Poor performance in SQL Server function

Question

An application which we have built has undergone a large change in its database schema, particularly in the way financial data is stored. We have functions that calculate the total amount of billing, based on various scenarios; and the change is causing huge performance problems when the functions must be run many times in a row.

I'll include an explanation, the function and the relevant schema, and I hope someone sees a much better way to write the function. This is SQL Server 2008.

First, the business basis: think of a medical Procedure. The healthcare Provider performing the Procedure sends one or more Bills, each of which may have one or more line items (BillItems).

That Procedure is the re-billed to another party. The amount billed to the third party may be:

The total of the Provider's billing
The total of the Provider's billing plus a Copay amount,or
A completely separate amount (a Rebill amount)

The current function for calculating the billing for a Procedure looks at all three scenarios:

CREATE FUNCTION [dbo].[fnProcTotalBilled]  (@PROCEDUREID INT)
    RETURNS MONEY AS
BEGIN
DECLARE @billed MONEY
    SELECT @billed = (SELECT COALESCE((SELECT COALESCE(sum(bi.Amount),0)
    FROM BillItems bi INNER JOIN Bills b ON b.BillID=bi.BillID
        INNER JOIN Procedures p on p.ProcedureID=b.ProcedureID
    WHERE b.ProcedureID=@PROCEDUREID
    AND p.StatusID=3
    AND b.HasCopay=0
    AND b.Rebill=0),0))
-- the total of the provider's billing, with no copay and not rebilled
    +
    (SELECT COALESCE((SELECT sum(bi.Amount) + COALESCE(b.CopayAmt,0)
    FROM BillItems bi INNER JOIN Bills b ON b.BillID=bi.BillID
        INNER JOIN Procedures p on p.ProcedureID=b.ProcedureID
    WHERE b.ProcedureID=@PROCEDUREID
    AND p.StatusID=3
    AND b.HasCopay=1
    GROUP BY b.billid,b.CopayAmt),0))
-- the total of the provider's billing, plus a Copay amount
    +
    (SELECT COALESCE((SELECT sum(COALESCE(b.RebillAmt,0))
    FROM Bills b
        INNER JOIN Procedures p on p.ProcedureID=b.ProcedureID
    WHERE b.ProcedureID=@PROCEDUREID
    AND p.StatusID=3
    AND b.Rebill=1),0))
-- the Rebill amount, instead of the provider's billing
    RETURN @billed
END

I'll omit the DDL for the Procedure. Suffice to say, it must have a certain status (shown in the function as p.StatusID= 3).
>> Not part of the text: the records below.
(** * Shallow embedding of the O2Physics analysis tasks

    - [PWGLF/Tasks/Resonances/higherMassResonances.cxx]
      (struct [HigherMassResonances]): K0s-K0s pairing, invariant mass and
      polarisation observables, rotational background, event mixing, and
      the generated and reconstructed Monte-Carlo spectra.
    - [PWGHF/ALICE3/TableProducer/candidateSelectorD0Alice3Barrel.cxx]
      (struct [HfCandidateSelectorD0Alice3Barrel]): topological D0 selection.

    Numbers of type [float] and [double] are embedded as real numbers [R];
    integer columns and configurables as [Z]; histogram fills as an explicit
    list of fill records returned by the functions that perform them. *)

From Stdlib Require Import Reals Lra Lia ZArith List Bool String.
Import ListNotations.
Open Scope R_scope.

(** ** Comparisons of real-valued quantities, as the booleans of the C++ code *)

Definition Rltb (x y : R) : bool := if Rlt_dec x y then true else false.
Definition Rleb (x y : R) : bool := if Rle_dec x y then true else false.
Definition Rgtb (x y : R) : bool := Rltb y x.
Definition Rgeb (x y : R) : bool := Rleb y x.
Definition Reqb (x y : R) : bool := if Req_dec_T x y then true else false.

(** ** ROOT::Math GenVector: three- and four-vectors

    The task is written against ROOT's [Math/Vector3D.h], [Math/Vector4D.h]
    and [Math/GenVector/Boost.h].  The operations it calls are embedded here
    with the formulas of those headers. *)

Module GenVector.

(** [ROOT::Math::XYZVector] *)
Record XYZVector : Type := mkXYZ { fX : R; fY : R; fZ : R }.

Definition Dot (a b : XYZVector) : R :=
  fX a * fX b + fY a * fY b + fZ a * fZ b.

Definition Cross (a b : XYZVector) : XYZVector :=
  mkXYZ (fY a * fZ b - fZ a * fY b)
        (fZ a * fX b - fX a * fZ b)
        (fX a * fY b - fY a * fX b).

Definition Mag2 (a : XYZVector) : R := Dot a a.

Definition Rmag (a : XYZVector) : R := sqrt (Mag2 a).

Definition scale (k : R) (a : XYZVector) : XYZVector :=
  mkXYZ (k * fX a) (k * fY a) (k * fZ a).

Definition neg (a : XYZVector) : XYZVector := mkXYZ (- fX a) (- fY a) (- fZ a).

(** [Unit()]: a zero vector is returned unchanged. *)
Definition Unit (a : XYZVector) : XYZVector :=
  let tot := Rmag a in
  if Reqb tot 0 then a else mkXYZ (fX a / tot) (fY a / tot) (fZ a / tot).

(** [ROOT::Math::PxPyPzEVector] (coordinates [PxPyPzE4D]) *)
Record PxPyPzEVector : Type := mkPxPyPzE { ePx : R; ePy : R; ePz : R; eE : R }.

Definition eM2 (v : PxPyPzEVector) : R :=
  eE v * eE v - ePx v * ePx v - ePy v * ePy v - ePz v * ePz v.

(** [PxPyPzE4D::M()]: a space-like vector gets the negative root. *)
Definition eM (v : PxPyPzEVector) : R :=
  let mm := eM2 v in
  if Rgeb mm 0 then sqrt mm else - sqrt (- mm).

(** [ROOT::Math::PxPyPzMVector] (coordinates [PxPyPzM4D]) *)
Record PxPyPzMVector : Type := mkPxPyPzMraw { Px : R; Py : R; Pz : R; M : R }.

Definition P2 (v : PxPyPzMVector) : R := Px v * Px v + Py v * Py v + Pz v * Pz v.

Definition P (v : PxPyPzMVector) : R := sqrt (P2 v).

(** The constructor from four scalars calls [RestrictNegMass()]. *)
Definition PxPyPzMVector_of (px py pz m : R) : PxPyPzMVector :=
  let v := mkPxPyPzMraw px py pz m in
  if Rgeb m 0 then v
  else if Rltb (P2 v - m * m) 0 then mkPxPyPzMraw px py pz (- P v)
  else v.

Definition M2 (v : PxPyPzMVector) : R :=
  if Rgeb (M v) 0 then M v * M v else - (M v * M v).

Definition E2 (v : PxPyPzMVector) : R :=
  let e2 := P2 v + M2 v in
  if Rgtb e2 0 then e2 else 0.

Definition E (v : PxPyPzMVector) : R := sqrt (E2 v).

Definition Pt (v : PxPyPzMVector) : R := sqrt (Px v * Px v + Py v * Py v).

Definition Vect (v : PxPyPzMVector) : XYZVector := mkXYZ (Px v) (Py v) (Pz v).

Definition eVect (v : PxPyPzEVector) : XYZVector := mkXYZ (ePx v) (ePy v) (ePz v).

(** Conversions between the two coordinate systems. *)
Definition toPxPyPzE (v : PxPyPzMVector) : PxPyPzEVector :=
  mkPxPyPzE (Px v) (Py v) (Pz v) (E v).

Definition toPxPyPzM (v : PxPyPzEVector) : PxPyPzMVector :=
  mkPxPyPzMraw (ePx v) (ePy v) (ePz v) (eM v).
Lemma refresh_token_valid now now' tok claims uid email role email' :
  JWTManager.verify_access_token s now tok = Ok claims ->
  Token.can_issue s now' = true ->
  jwt.sub claims = Some uid -> jwt.email claims = Some email ->
  jwt.role claims = Some role ->
  pydantic.EmailStr email = inl email' ->
  auth_routes.refresh_token s now now' tok =
  ([CallVerifyAccessToken; CallCreateAccessToken],
   auth_routes.TokenExchangeResponse
     {| auth_routes.jwt_token :=
          Token.signed s
            (Token.issued_claims s now'
               (Token.refreshed_user claims uid email' role));
        auth_routes.user := Token.refreshed_user claims uid email' role;
        auth_routes.expires_at :=
          now' + Settings.ACCESS_TOKEN_EXPIRE_HOURS s * datetime.HOUR |}).
Proof.
  intros Hv Hc H1 H2 H3 He.
  unfold auth_routes.refresh_token.
  rewrite Hv, (user_of_payload_cases _ _ _ _ H1 H2 H3), He.
  by rewrite create_access_token_ok.
Qed.

Lemma refresh_token_email_invalid now now' tok claims uid email role message :
  JWTManager.verify_access_token s now tok = Ok claims ->
  jwt.sub claims = Some uid -> jwt.email claims = Some email ->
  jwt.role claims = Some role ->
  pydantic.EmailStr email = inr message ->
  auth_routes.refresh_token s now now' tok =
  ([CallVerifyAccessToken],
   auth_routes.HTTPException 401 "INVALID_TOKEN"
     ("토큰 갱신에 실패했습니다: " +:+ message)).
Proof.
  intros Hv H1 H2 H3 He.
  unfold auth_routes.refresh_token.
  by rewrite Hv, (user_of_payload_cases _ _ _ _ H1 H2 H3), He.
Qed.

Lemma refresh_token_response_inv now now' tok calls data :
  auth_routes.refresh_token s now now' tok =
    (calls, auth_routes.TokenExchangeResponse data) ->
  exists claims, JWTManager.verify_access_token s now tok = Ok claims.
Proof.
  unfold auth_routes.refresh_token.
  destruct (JWTManager.verify_access_token s now tok) as [claims|e];
    [by exists claims|].
  unfold auth_routes.refresh_error.
  by destruct (isinstance e ValueError).
Qed.

Ltac no_provider_call :=
  let H := fresh in
  intros H; repeat (apply elem_of_cons in H as [?|H]; [discriminate|]);
  by apply elem_of_nil in H.
(** * rag_server.py: the websocket gateway of project-AI

    A shallow embedding of [RAGServer] (src/rag_server.py) and the properties
    of its message routing.

    - Python objects are the inductive [value]: what [json.loads] returns
      (None, bool, int, float, str, list, dict) plus [bytes], the type of
      what [base64.b64decode] returns.
    - [RAGServer]'s two attributes are the record [server]; every connection
      is served by a bound method of the one instance built in [main], so the
      record is shared by all handlers.
    - Exceptions are values of [exn]; effectful code lives in the monad [M],
      a state monad over [world] (the server object and the frames written to
      the sockets) with exceptions.  A raised exception keeps the state
      reached so far, as in Python.
    - [json.loads] belongs to the Python library, not to the repository: the
      handler is parameterised by it.  [json_loads] is [json.loads] on a
      fragment of JSON, and instantiates it on concrete frames.
    - [websocket.send] is taken to succeed; a peer that disconnects ends the
      list of messages a handler receives. *)

From Stdlib Require Import ZArith String Ascii List Floats.SpecFloat Init.Byte DecimalString.
From stdpp Require Import base gmap sets list strings.

Local Open Scope string_scope.
Set Warnings "-register-all".

(** ** Python objects *)

(** A connection, [websocket] in the source: compared by identity. *)
Definition conn := nat.

Inductive value : Type :=
| VNone
| VBool (b : bool)
| VInt (z : Z)
| VFloat (f : spec_float)
| VStr (s : string)
| VBytes (b : list byte)
| VList (l : list value)
| VDict (kvs : list (string * value)).

(** [type(o).__name__] *)
Definition type_name (o : value) : string :=
  match o with
  | VNone => "NoneType"
  | VBool _ => "bool"
  | VInt _ => "int"
  | VFloat _ => "float"
  | VStr _ => "str"
  | VBytes _ => "bytes"
  | VList _ => "list"
  | VDict _ => "dict"
  end.

(** Exceptions.  [JSONDecodeError] is the class named by the first [except]
    clause of [handle_connection]; the others carry [str(e)], in the wording
    of CPython 3.12. *)
Inductive exn : Type :=
| JSONDecodeError
| TypeError (msg : string)
| AttributeError (msg : string)
| KeyError (key : string)
| OtherException (cls msg : string).

Inductive outcome (A : Type) : Type :=
| Returns (a : A)
| Raises (e : exn).
Arguments Returns {A} a.
Arguments Raises {A} e.

(** ** Operations of the Python object model used by the handler *)

(** A dict keeps its items in insertion order; lookup takes the first item
    with the key (the keys of a decoded dict are distinct). *)
Fixpoint dict_lookup (key : string) (kvs : list (string * value)) : option value :=
  match kvs with
  | [] => None
  | (k, v) :: rest => if String.eqb k key then Some v else dict_lookup key rest
  end.

Definition dict_has (key : string) (kvs : list (string * value)) : bool :=
  match dict_lookup key kvs with Some _ => true | None => false end.

(** [needle in hay] on two str objects: substring test. *)
Fixpoint str_contains (needle hay : string) : bool :=
  String.prefix needle hay
  || match hay with
     | EmptyString => false
     | String _ rest => str_contains needle rest
     end.

(** [o == s] for a str [s]: only an equal str is equal to a str. *)
Definition py_eq_str (o : value) (s : string) : bool :=
  match o with
  | VStr t => String.eqb t s
  | _ => false
  end.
Here are the DDLs for Bills and related BillItems:

CREATE TABLE dbo.Bills (
    BillID int IDENTITY(1,1) NOT NULL,
    InvoiceID int DEFAULT ((0)),
    CaseID int NOT NULL,
    ProcedureID int NOT NULL,
    TherapyGroupID int DEFAULT ((0)) NOT NULL,
    ProviderID int NOT NULL,
    Description varchar(1000),
    ServiceDescription varchar(255),
    BillReferenceNumber varchar(100),
    TreatmentDate datetime,
    DateBilled datetime,
    DateBillReceived datetime,
    DateBillApproved datetime,
    HasCopay bit DEFAULT ((0)) NOT NULL,
    CopayAmt money,
    Rebill bit DEFAULT ((0)) NOT NULL,
    RebillAmt money,
    IncludeInDemand bit DEFAULT ((1)) NOT NULL,
    CreateDate datetime DEFAULT (getdate()) NOT NULL,
    CreatedByID int,
    ChangeDate datetime,
    ChangeUserID int,
    PRIMARY KEY (BillID)
);


CREATE TABLE dbo.BillItems (
    BillItemID int IDENTITY(1,1) NOT NULL,
    BillID int NOT NULL,
    ItemDescription varchar(1000),
    Amount money,
    WillNotBePaid bit DEFAULT ((0)) NOT NULL,
    CreateDate datetime DEFAULT (getdate()),
    CreatedByID int,
    ChangeDate datetime,
    ChangeUserID varchar(25),
    PRIMARY KEY (BillItemID)
);

I fully realize how complex the function is; but I couldn't find another way to account for all the scenarios.

I'm hoping that a far better SQL programmer or DBA will see a more performant solution.

Any help will be greatly appreciated.

Thanks,

Tom

UPDATE:

Thanks to everyone for their replies. I tried to add a little clarification in comments, but I'll do so here, too.

First, a definition: a Procedure is medical service from a Provider on a single Date of Service. We only concern ourselves with the total amount billed for a procedure; multiple persons do not receive bills.

A "Case" can have many Procedures.

Generally, a single Procedure will have a single Bill - but not always. A Bill may have one or more BillItems. The Copay (if one exists) is added to the sum of the BillItems. A Rebill Amount trumps everything.

The performance issue comes into play at a higher level, when calculating the totals for an entire Case (many Procedures) and when needing to display grid data that shows hundreds of Cases at once.

My query was at the Procedure level, because it was simpler to describe the problem.

As to sample data, the data in @Serpiton's SQL Fiddle is an excellent, concise example. Thank you very much for it.

In reviewing the answers, it seems to me that both the CTE approach of @Serpiton and @GarethD's view approach both are strong improvements on my original. For the moment, I'm going to work with the CTE approach, simply to avoid the necessity of dealing with the multiple results from the SELECT.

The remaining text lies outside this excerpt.